If you choose whole-grain pasta, you can get a lot of manganese from a single serving, almost all your daily need for this mineral.
Manganese helps your body form connective tissues, bones, blood clotting factors, and sex hormones.
This mineral is also important for nutrient metabolism and calcium absorption. So, make sure to get enough each day.
Another mineral abundant in whole-grain pasta is selenium. This mineral acts as a powerful antioxidant.
It helps flush out free radicals and prevent oxidative damage to your cells. Because of that, eating whole-grain pasta can lower your risk of heart disease and diabetes.
You can also get decent amounts of thiamin, phosphorus, magnesium, and copper from eating whole-grain pasta. But these amounts aren’t too high.
Whole-grain pasta provides you with a lot of fiber per single serving. For example, one cup of cooked whole-grain pasta contains 25% of your daily recommended need for this nutrient.
So, even though it comes with quite a lot of calories, you can get a decent amount of fiber.
Fiber is important for gut health as well as digestion. This nutrient also helps you feel full after eating, which can be beneficial for weight loss.
In addition, getting enough fiber can be food for those with acid reflux symptoms like heartburn.
What’s more, some studies show that eating whole-grain pasta as opposed to refined grains can help lower your appetite and increase fullness after eating.
It’s important to eat pasta with healthy veggies and protein, though. This is because whether you eat whole-grain or refined pasta, you’re still getting a lot of calories from pasta.
So, make sure to eat a balanced meal to avoid gaining weight.
Other studies show that eating too much pasta and other high-carb products can increase your risk of metabolic syndrome.
This group of conditions raises your risk of heart disease and other cardiovascular issues.
So, while it’s perfectly OK to eat some pasta from time to time, try not to base your whole diet around it.
On its own, pasta isn’t a complete protein.
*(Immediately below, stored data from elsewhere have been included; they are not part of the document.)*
(* ===== verification/ConversationSubs.v ===== *)
(** * Live fan-out to the connections viewing a conversation

    Models [crates/application/src/conversation_subs.rs]: which connections
    view which conversations, who owns them, and the sink that fans a turn's
    events to the other viewers.

    A connection's outbound sink is a handle; what was emitted to which handle
    is logged in order.  The registry's hash maps are iterated in an order the
    standard library leaves open; [map_to_list]'s order stands for it and the
    theorems do not depend on it. *)

From S2P Require Import Prelude.

#[local] Open Scope nat_scope.

(** ** Turn events (api-model [Event])

    The variants of a turn's stream; every other variant is [OtherEvent]. *)

Section events.
Context {Other : Type}.

Inductive TurnEvent :=
| AssistantStatus (conversation_id request_id message : string) (capability_change : option Other)
| ContextUsage (conversation_id request_id : string) (used_tokens budget_tokens : Z) (compaction_active : bool)
| UserMessageAdded (conversation_id request_id content : string) (idempotency_key : option string)
| AssistantDelta (conversation_id request_id chunk : string)
| AssistantCompleted (conversation_id request_id full_response : string)
| AssistantError (conversation_id request_id error : string)
| OtherEvent (e : Other).

Definition turn_event_conversation_id (e : TurnEvent) : option string :=
  match e with
  | UserMessageAdded c _ _ _ | AssistantDelta c _ _ | AssistantCompleted c _ _
  | AssistantError c _ _ | AssistantStatus c _ _ _ => Some c
  | ContextUsage _ _ _ _ _ | OtherEvent _ => None
  end.

(** ** The registry *)

(** Handles of sinks and observers. *)
Notation Sink := nat (only parsing).
Notation Observer := nat (only parsing).

Record Inner := {
  sinks : gmap string Sink;
  subscribed : gmap string (gset string);
  users : gmap string string;
  observer : option Observer;
  notified : list (Observer * string * list string)
}.

Definition Inner_default : Inner :=
  {| sinks := ∅; subscribed := ∅; users := ∅; observer := None; notified := [] |}.

Definition register (i : Inner) (session user : string) (sink : Sink) : Inner :=
  {| sinks := <[session := sink]> (sinks i); subscribed := subscribed i;
     users := <[session := user]> (users i); observer := observer i; notified := notified i |}.

Definition set_change_observer (i : Inner) (o : Observer) : Inner :=
  {| sinks := sinks i; subscribed := subscribed i; users := users i; observer := Some o;
     notified := notified i |}.

Definition notify (i : Inner) (session : string) (l : list string) : list (Observer * string * list string) :=
  match observer i with Some o => notified i ++ [(o, session, l)] | None => notified i end.

Definition unregister (i : Inner) (session : string) : Inner :=
  {| sinks := delete session (sinks i); subscribed := delete session (subscribed i);
     users := delete session (users i); observer := observer i; notified := notify i session [] |}.

Definition set_subscriptions (i : Inner) (session : string) (conversation_ids : list string) : Inner :=
  {| sinks := sinks i; subscribed := <[session := list_to_set conversation_ids]> (subscribed i);
     users := users i; observer := observer i; notified := notify i session conversation_ids |}.

Definition is_viewer (i : Inner) (conversation_id origin_session origin_user : string)
    (kv : string * gset string) : bool :=
  negb (bool_decide (kv.1 = origin_session)) && bool_decide (conversation_id ∈ kv.2)
  && bool_decide (users i !! kv.1 = Some origin_user).

Definition subscribers_except (i : Inner) (conversation_id origin_session origin_user : string) : list Sink :=
  omap (λ kv, sinks i !! kv.1)
    (filter (λ kv, is_viewer i conversation_id origin_session origin_user kv = true)
       (map_to_list (subscribed i))).

Definition sinks_for_user (i : Inner) (user : string) : list Sink :=
  omap (λ kv, sinks i !! kv.1) (filter (λ kv, kv.2 = user) (map_to_list (users i))).

(** [route] and [broadcast_to_user]: the emissions, in order.  Their results
    are ignored. *)
Definition route (i : Inner) (conversation_id : string) (event : TurnEvent)
    (origin_session origin_user : string) : list (Sink * TurnEvent) :=
  (λ k, (k, event)) <$> subscribers_except i conversation_id origin_session origin_user.

Definition broadcast_to_user (i : Inner) (event : TurnEvent) (user : string) : list (Sink * TurnEvent) :=
  (λ k, (k, event)) <$> sinks_for_user i user.

(** ** The fan-out sink *)

Record FanOutSink := { inner : Sink; origin_session : string; origin_user : string }.

Definition fanout_emit (i : Inner) (f : FanOutSink) (event : TurnEvent) : list (Sink * TurnEvent) :=
  match turn_event_conversation_id event with
  | Some c => route i c event (origin_session f) (origin_user f)
  | None => []
  end ++ [(inner f, event)].

(** ** Histories *)

Inductive SubsOp :=
| Connect (session user : string) (sink : Sink)
| Disconnect (session : string)
| Subscribe (session : string) (conversations : list string)
| Observe (o : Observer).

Definition subs_step (i : Inner) (o : SubsOp) : Inner :=
  match o with
  | Connect s u k => register i s u k
  | Disconnect s => unregister i s
  | Subscribe s l => set_subscriptions i s l
  | Observe ob => set_change_observer i ob
  end.

Definition subs_run (ops : list SubsOp) : Inner := foldl subs_step Inner_default ops.

(** What a history says of a session: its connection, by the last connect or
    disconnect, and its view, by the last subscribe or disconnect. *)
Definition connection (ops : list SubsOp) (s : string) : option (string * Sink) :=
  foldl (λ acc o, match o with
                  | Connect s' u k => if bool_decide (s' = s) then Some (u, k) else acc
                  | Disconnect s' => if bool_decide (s' = s) then None else acc
                  | _ => acc
                  end) None ops.

Definition views (ops : list SubsOp) (s c : string) : bool :=
  foldl (λ acc o, match o with
                  | Subscribe s' l => if bool_decide (s' = s) then bool_decide (c ∈ l) else acc
                  | Disconnect s' => if bool_decide (s' = s) then false else acc
                  | _ => acc
                  end) false ops.

Lemma subs_refines ops s :
  sinks (subs_run ops) !! s = snd <$> connection ops s ∧
  users (subs_run ops) !! s = fst <$> connection ops s ∧
  ∀ c, match subscribed (subs_run ops) !! s with Some v => bool_decide (c ∈ v) | None => false end = views ops s c.
Proof.
  induction ops as [|o ops (IHs&IHu&IHv)] using rev_ind; [done|].
  unfold subs_run, connection, views in *. rewrite !foldl_app. setoid_rewrite foldl_app. cbn [foldl].
  destruct o as [s' u k|s'|s' l|ob]; simpl; [..|done].
  - case_bool_decide as E; subst.
    + by rewrite !lookup_insert_eq.
    + by rewrite !lookup_insert_ne.
  - case_bool_decide as E; subst.
    + by rewrite !lookup_delete_eq.
    + by rewrite !lookup_delete_ne.
  - case_bool_decide as E; subst.
    + rewrite lookup_insert_eq. split_and!; [done|done|]. intros c. apply bool_decide_ext. set_solver.
    + by rewrite lookup_insert_ne.
Qed.

(** The sinks of a list of sessions taken from a map, keyed by session. *)
Lemma omap_sinks (i : Inner) {A} (m : gmap string A) (P : string * A → Prop) `{∀ kv, Decision (P kv)} :
  ∃ ss, NoDup ss ∧ (∀ s, s ∈ ss ↔ ∃ a k, m !! s = Some a ∧ P (s, a) ∧ sinks i !! s = Some k) ∧
    omap (λ kv, sinks i !! kv.1) (filter P (map_to_list m)) = omap (λ s, sinks i !! s) ss.
Proof.
  exists (filter (λ s, is_Some (sinks i !! s)) (filter P (map_to_list m)).*1). split_and!.
  - apply NoDup_filter. eapply sublist_NoDup; [exact (NoDup_fst_map_to_list m)|].
    apply fmap_sublist, sublist_filter.
  - intros s. rewrite list_elem_of_filter, list_elem_of_fmap. split.
    + intros [[k Hk] ([s' a]&->&[HP Hin%elem_of_map_to_list]%list_elem_of_filter)]. eauto.
    + intros (a&k&Ha&HP&Hk). split; [eauto|]. exists (s, a). split; [done|].
      rewrite list_elem_of_filter. split; [done|]. by apply elem_of_map_to_list.
  - induction (filter P (map_to_list m)) as [|[s a] l IH]; [done|]. simpl.
    destruct (sinks i !! s) as [k|] eqn:E.
    + rewrite filter_cons_True by (rewrite E; eauto). simpl. rewrite E. f_equal. exact IH.
    + rewrite filter_cons_False by (rewrite E; by intros [? ?]). exact IH.
Qed.

(** C3: after any history of connects, disconnects and subscriptions, a turn's
    event reaches, besides its own connection, exactly the live connections of
    the turn's own user whose last subscription includes the conversation, each
    once; a subscription is not authorization.  The origin gets the event once,
    last, whatever it is; a user-scoped event reaches exactly that user's live
    connections. *)
Theorem fan_out_is_exact ops f e :
  (∃ ss : list string, NoDup ss ∧
    (∀ s, s ∈ ss ↔ ∃ c k, turn_event_conversation_id e = Some c ∧ s ≠ origin_session f ∧
       views ops s c = true ∧ connection ops s = Some (origin_user f, k)) ∧
    fanout_emit (subs_run ops) f e =
      ((λ k, (k, e)) <$> omap (λ s, snd <$> connection ops s) ss) ++ [(inner f, e)]) ∧
  (∀ user, ∃ ss : list string, NoDup ss ∧ (∀ s, s ∈ ss ↔ ∃ k, connection ops s = Some (user, k)) ∧
    broadcast_to_user (subs_run ops) e user = (λ k, (k, e)) <$> omap (λ s, snd <$> connection ops s) ss).
Proof.
  assert (Hs : ∀ ss : list string, omap (λ s, sinks (subs_run ops) !! s) ss = omap (λ s, snd <$> connection ops s) ss).
  { induction ss as [|s ss IH]; [done|]. simpl. rewrite (proj1 (subs_refines ops s)).
    destruct (snd <$> connection ops s); [f_equal|]; exact IH. }
  split.
  - unfold fanout_emit. destruct (turn_event_conversation_id e) as [c|].
    + unfold route, subscribers_except.
      destruct (omap_sinks (subs_run ops) (subscribed (subs_run ops))
        (λ kv, is_viewer (subs_run ops) c (origin_session f) (origin_user f) kv = true)) as (ss&Hn&Hin&E).
      exists ss. split_and!; [done| |by rewrite E, Hs]. intros s. rewrite Hin.
      destruct (subs_refines ops s) as (E1&E2&E3). specialize (E3 c). unfold is_viewer. cbn [fst snd].
      rewrite E1, E2. split.
      * intros (v&k&Hv&[[H1 H2]%andb_true_iff H3]%andb_true_iff&Hk). rewrite Hv, H2 in E3.
        apply negb_true_iff, bool_decide_eq_false in H1. apply bool_decide_eq_true in H3.
        destruct (connection ops s) as [[u k']|]; [|done]. simpl in *. simplify_eq. eauto 10.
      * intros (c'&k&[= <-]&Hne&Hv&Hc). rewrite Hv in E3. rewrite Hc.
        destruct (subscribed (subs_run ops) !! s) as [v|]; [|done]. exists v, k. split_and!; [done| |done].
        rewrite E3, bool_decide_false by done. simpl. by apply bool_decide_eq_true.
    + exists []. split_and!; [constructor| |done]. intros s. split; [set_solver|]. intros (?&?&?&_). done.
  - intros user. unfold broadcast_to_user, sinks_for_user.
    destruct (omap_sinks (subs_run ops) (users (subs_run ops)) (λ kv, kv.2 = user)) as (ss&Hn&Hin&E).
    exists ss. split_and!; [done| |by rewrite E, Hs]. intros s. rewrite Hin.
    destruct (subs_refines ops s) as (E1&E2&_). rewrite E1, E2. simpl. split.
    + intros (u&k&Hu&<-&Hk). destruct (connection ops s) as [[u' k']|]; [|done]. simpl in *. simplify_eq. eauto.
    + intros (k&->). simpl. eauto.
Qed.

End events.
Definition classify (cmd : Command) : string * Capability :=
  match cmd with
  | Ping => ("ping", Tenant)
  | GetStatus => ("get_status", Tenant)
  | GetConfig => ("get_config", Tenant)
  | SetConfig changes => ("set_config", config_changes_capability changes)
  | CreateConversation _ => ("create_conversation", Tenant)
  | ListConversations _ => ("list_conversations", Tenant)
  | GetConversation _ => ("get_conversation", Tenant)
  | GetMessages _ => ("get_messages", Tenant)
  | DeleteConversation _ => ("delete_conversation", Tenant)
  | RenameConversation _ => ("rename_conversation", Tenant)
  | ArchiveConversation _ => ("archive_conversation", Tenant)
  | UnarchiveConversation _ => ("unarchive_conversation", Tenant)
  | ClearAllHistory => ("clear_all_history", Tenant)
  | SendMessage _ => ("send_message", Tenant)
  | SetConversationPersonality _ => ("set_conversation_personality", Tenant)
  | SetConversationToolGate _ => ("set_conversation_tool_gate", Tenant)
  | SetApiKey _ => ("set_api_key", Admin)
  | GetEmbeddingsSettings => ("get_embeddings_settings", Tenant)
  | SetEmbeddingsSettings _ => ("set_embeddings_settings", Admin)
  | GetConnectorDefaults _ => ("get_connector_defaults", Tenant)
  | GetDatabaseSettings => ("get_database_settings", Tenant)
  | SetDatabaseSettings _ => ("set_database_settings", Admin)
  | GetBackendTasksSettings => ("get_backend_tasks_settings", Tenant)
  | SetBackendTasksSettings _ => ("set_backend_tasks_settings", Admin)
  | GetWsAuthSettings => ("get_ws_auth_settings", Tenant)
  | SetWsAuthSettings _ => ("set_ws_auth_settings", Admin)
  | ListConnections => ("list_connections", Tenant)
  | CreateConnection _ => ("create_connection", Admin)
  | UpdateConnection _ => ("update_connection", Admin)
  | DeleteConnection _ => ("delete_connection", Admin)
  | SetConnectionSecret _ => ("set_connection_secret", Admin)
  | ListAvailableModels _ => ("list_available_models", Tenant)
  | GetPurposes => ("get_purposes", Tenant)
  | SetPurpose _ => ("set_purpose", Admin)
  | GetToolUsage _ => ("get_tool_usage", Tenant)
  | ListContextBreakdowns _ => ("list_context_breakdowns", Tenant)
  | GetContextBreakdown _ => ("get_context_breakdown", Tenant)
  | ListKnowledgeEntries _ => ("list_knowledge_entries", Tenant)
  | GetKnowledgeEntry _ => ("get_knowledge_entry", Tenant)
  | SearchKnowledgeEntries _ => ("search_knowledge_entries", Tenant)
  | CreateKnowledgeEntry _ => ("create_knowledge_entry", Tenant)
  | UpdateKnowledgeEntry _ => ("update_knowledge_entry", Tenant)
  | DeleteKnowledgeEntry _ => ("delete_knowledge_entry", Tenant)
  | GetKnowledgeTrashCount => ("get_knowledge_trash_count", Tenant)
  | EmptyKnowledgeTrash => ("empty_knowledge_trash", Tenant)
  | StartKnowledgeMaintenance _ => ("start_knowledge_maintenance", Admin)
  | ListMcpServers => ("list_mcp_servers", Tenant)
  | AddMcpServer _ => ("add_mcp_server", Admin)
  | RemoveMcpServer _ => ("remove_mcp_server", Admin)
  | SetMcpServerEnabled _ => ("set_mcp_server_enabled", Admin)
  | McpServerAction action _ => ("mcp_server_action", mcp_action_capability action)
  | UpsertMcpServer _ => ("upsert_mcp_server", Admin)
  | SetMcpSecret _ => ("set_mcp_secret", Admin)
  | ListServiceAccounts => ("list_service_accounts", Tenant)
  | UpsertServiceAccount _ => ("upsert_service_account", Admin)
  | RemoveServiceAccount _ => ("remove_service_account", Admin)
  | ListBackgroundTasks _ => ("list_background_tasks", Tenant)
  | GetBackgroundTask _ => ("get_background_task", Tenant)
  | CancelBackgroundTask _ => ("cancel_background_task", Tenant)
  | GetBackgroundTaskLogs _ => ("get_background_task_logs", Tenant)
  | SubscribeBackgroundTasks => ("subscribe_background_tasks", Tenant)
  | UnsubscribeBackgroundTasks => ("unsubscribe_background_tasks", Tenant)
  | SubscribeConversations _ => ("subscribe_conversations", Tenant)
  | SpawnStandaloneAgent _ => ("spawn_standalone_agent", Tenant)
  | GetConversationScratchpad _ => ("get_conversation_scratchpad", Tenant)
  | SetScratchpadNote _ => ("set_scratchpad_note", Tenant)
  | DeleteScratchpadNotes _ => ("delete_scratchpad_notes", Tenant)
  | RegisterClientTools _ => ("register_client_tools", Tenant)
  | ClientToolResult _ => ("client_tool_result", Tenant)
  | ListNegativeMemories => ("list_negative_memories", Tenant)
  | GetNegativeMemory _ => ("get_negative_memory", Tenant)
  | ClearNegativeMemory _ => ("clear_negative_memory", Tenant)
  | ListSkills _ => ("list_skills", Tenant)
  | SetSkillApproval _ => ("set_skill_approval", Tenant)
  end.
But luckily, there are ways you can create a complete protein using pasta and many other ingredients.
That way, you can get enough of each of the nine amino acids that your body doesn’t produce.
What’s more, if you opt for healthy pasta kinds like whole-grain and whole-wheat, you can load up on many nutrients like fiber, thiamin, phosphorus, and manganese.
So, eating pasta with healthy veggies can be good for you, provided that it’s in moderation.